DSPy 速查表

本页面将包含常用模式的代码片段。

DSPy 程序

强制生成新的语言模型输出

DSPy 缓存 LM 调用。提供一个唯一的 rollout_id 并设置非零的 temperature（例如 1.0）以绕过现有缓存条目，同时仍然缓存新结果：

predict = dspy.Predict("question -> answer")
predict(question="1+1", config={"rollout_id": 1, "temperature": 1.0})

dspy.Signature

class BasicQA(dspy.Signature):
    """Answer questions with short factoid answers."""

    question: str = dspy.InputField()
    answer: str = dspy.OutputField(desc="often between 1 and 5 words")

dspy.ChainOfThought

generate_answer = dspy.ChainOfThought(BasicQA)

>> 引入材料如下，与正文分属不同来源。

(** * SummingConstraintSet (gas_male/helpers.py)

    A shallow embedding of the constraint-summing helper and the
    properties of its [summedvars] bookkeeping.

    The helper sits on top of the gpkit modelling library.  What the
    helper itself does (seeding, the depth-one filter, the exactly-one
    assertion, the scan for nested summations, the final set difference
    and the single synthesized constraint) is transcribed line by line.
    What gpkit does is kept to the interface the helper uses: variable
    keys with a provenance chain, a by-name lookup on models, the
    flattening of a constraint tree, and the variable keys of a sum. *)

From stdpp Require Import gmap strings list sets.

#[local] Set Warnings "-clear-no-such-hyp".

Open Scope string_scope.

(** ** Data model *)

(** A variable key.  [vk_models] is the provenance chain ([key.models]
    in the source): the names of the models that declared the variable.
    The remaining fields are the rest of the descriptor ([key.descr]). *)
Record VarKey := mkVarKey {
  vk_name : string;
  vk_models : list string;
  vk_units : string;
  vk_label : string
}.

#[global] Instance VarKey_eq_dec : EqDecision VarKey.
Proof. solve_decision. Defined.

#[global] Instance VarKey_countable : Countable VarKey.
Proof.
  refine (inj_countable'
    (fun k => (vk_name k, vk_models k, vk_units k, vk_label k))
    (fun t => match t with (n, ms, u, l) => mkVarKey n ms u l end) _).
  by intros [].
Defined.

(** A variable object; the helper only ever reads its [key]. *)
Record variable := mkVariable { key : VarKey }.

(** Algebraic expressions, as far as the helper builds them: the integer
    that seeds Python's [sum], variables, and addition. *)
Inductive Nomial :=
| Num (c : Z)
| Var (v : variable)
| Add (a b : Nomial).

(** Python's builtin [sum]: a left fold of [+] starting from [0]. *)
Definition py_sum (terms : list Nomial) : Nomial :=
  fold_left Add terms (Num 0).

(** Modelled from the spec: gpkit's [p.varkeys], which is not part of the
    helper: the keys of the variables occurring in an expression. *)
Fixpoint varkeys (p : Nomial) : gset VarKey :=
  match p with
  | Num _ => ∅
  | Var v => {[ key v ]}
  | Add a b => varkeys a ∪ varkeys b
  end.

#[local] Set Warnings "-register-all".

(** The constraint tree.  [PosynomialInequality m_gt p_lt] is what
    [m_gt >= p_lt] evaluates to; a constraint set holds an ordered list
    of children, which may again be constraint sets. *)
Inductive Constraint :=
| PosynomialInequality (m_gt p_lt : Nomial)
| ConstraintSet (items : list Constraint)
| SummingConstraintSet (items : list Constraint).

(** The [summedvars] property (helpers.py, lines 23-25):
    [set(self[0].p_lt.varkeys)].  It exists on SummingConstraintSets
    only; [None] stands for [hasattr(constraint, "summedvars")] being
    false. *)
Definition summedvars (c : Constraint) : option (gset VarKey) :=
  match c with
  | SummingConstraintSet (PosynomialInequality _ p_lt :: _) =>
      Some (varkeys p_lt)
  | _ => None
  end.

(** What [model[varname]] returns: one variable, or a collection. *)
Inductive Lookup :=
| Single (v : variable)
| Many (vs : list variable).

(** A sub-model: its name, its by-name variable lookup and the
    constraints it holds. *)
Record Model := mkModel {
  name : string;
  getitem : string → Lookup;
  constraints : list Constraint
}.

(** Modelled from the spec: gpkit's [ConstraintSet.flat], which is not
    part of the helper.  It yields every constraint reachable within a
    constraint set, at arbitrary depth, nested constraint sets
    included. *)
Fixpoint flat_constraint (c : Constraint) : list Constraint :=
  match c with
  | PosynomialInequality _ _ => [c]
  | ConstraintSet items => c :: flat_map flat_constraint items
  | SummingConstraintSet items => c :: flat_map flat_constraint items
  end.

Definition flat (model : Model) : list Constraint :=
  flat_map flat_constraint (constraints model).

(** ** Exceptions *)

Inductive Exception :=
| AssertionError
| IndexError.

Inductive result (A : Type) :=
| Ok (a : A)
| Raise (e : Exception).

Arguments Ok {A} a.
Arguments Raise {A} e.

#[global] Instance Exception_eq_dec : EqDecision Exception.
Proof. solve_decision. Defined.

#[global] Instance result_eq_dec `{EqDecision A} : EqDecision (result A).
Proof. solve_decision. Defined.

(** Sequencing: the first exception raised ends the computation. *)
#[global] Instance result_bind : MBind result := fun A B k r =>
  match r with
  | Ok a => k a
  | Raise e => Raise e
  end.

(** ** The constructor *)

(** Lines 9-10: a lookup result without [__len__] is wrapped in a
    one-element list. *)
Definition as_list (mvars : Lookup) : list variable :=
  match mvars with
  | Single v => [v]
  | Many vs => vs
  end.

(** Line 13: [[v for v in mvars if v.key.models[0] == model.name]].
    Indexing an empty provenance chain raises. *)
Fixpoint depth_one (model_name : string) (mvars : list variable)
  : result (list variable) :=
  match mvars with
  | [] => Ok []
  | v :: rest =>
      match vk_models (key v) with
      | [] => Raise IndexError
      | m0 :: _ =>
          kept ← depth_one model_name rest ;
          Ok (if decide (m0 = model_name) then v :: kept else kept)
      end
  end.

(** Lines 16-18: the scan of [model.flat()] for nested summations. *)
Definition scan_flat (alreadysummed : gset VarKey) (cs : list Constraint)
  : gset VarKey :=
  fold_left
    (fun acc constraint =>
       match summedvars constraint with
       | Some s => acc ∪ s
       | None => acc
       end)
    cs alreadysummed.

# Call the predictor on a particular input alongside a hint.
question='What is the color of the sky?'
pred = generate_answer(question=question)

dspy.ProgramOfThought

pot = dspy.ProgramOfThought(BasicQA)

question = 'Sarah has 5 apples. She buys 7 more apples from the store. How many apples does Sarah have now?'
result = pot(question=question)

print(f"Question: {question}")
print(f"Final Predicted Answer (after ProgramOfThought process): {result.answer}")

dspy.ReAct

react_module = dspy.ReAct(BasicQA)

question = 'Sarah has 5 apples. She buys 7 more apples from the store. How many apples does Sarah have now?'
result = react_module(question=question)

print(f"Question: {question}")
print(f"Final Predicted Answer (after ReAct process): {result.answer}")

dspy.Retrieve

colbertv2_wiki17_abstracts = dspy.ColBERTv2(url='http://20.102.90.50:2017/wiki17_abstracts')
dspy.settings.configure(rm=colbertv2_wiki17_abstracts)

#Define Retrieve Module
retriever = dspy.Retrieve(k=3)

query='When was the first FIFA World Cup held?'

# Call the retriever on a particular query.
topK_passages = retriever(query).passages

for idx, passage in enumerate(topK_passages):
    print(f'{idx+1}]', passage, '\n')

dspy.CodeAct

from dspy import CodeAct

def factorial(n):
    """Calculate factorial of n"""
    if n == 1:
        return 1
    return n * factorial(n-1)

act = CodeAct("n->factorial", tools=[factorial])
result = act(n=5)
result # Returns 120

dspy.Parallel

import dspy

parallel = dspy.Parallel(num_threads=2)
predict = dspy.Predict("question -> answer")
result = parallel(
    [
        (predict, dspy.Example(question="1+1").with_inputs("question")),
        (predict, dspy.Example(question="2+2").with_inputs("question"))
    ]
)
result

DSPy 指标

函数作为指标

要创建自定义指标，你可以创建一个返回数字或布尔值的函数：

def parse_integer_answer(answer, only_first_line=True):
    try:
        if only_first_line:
            answer = answer.strip().split('\n')[0]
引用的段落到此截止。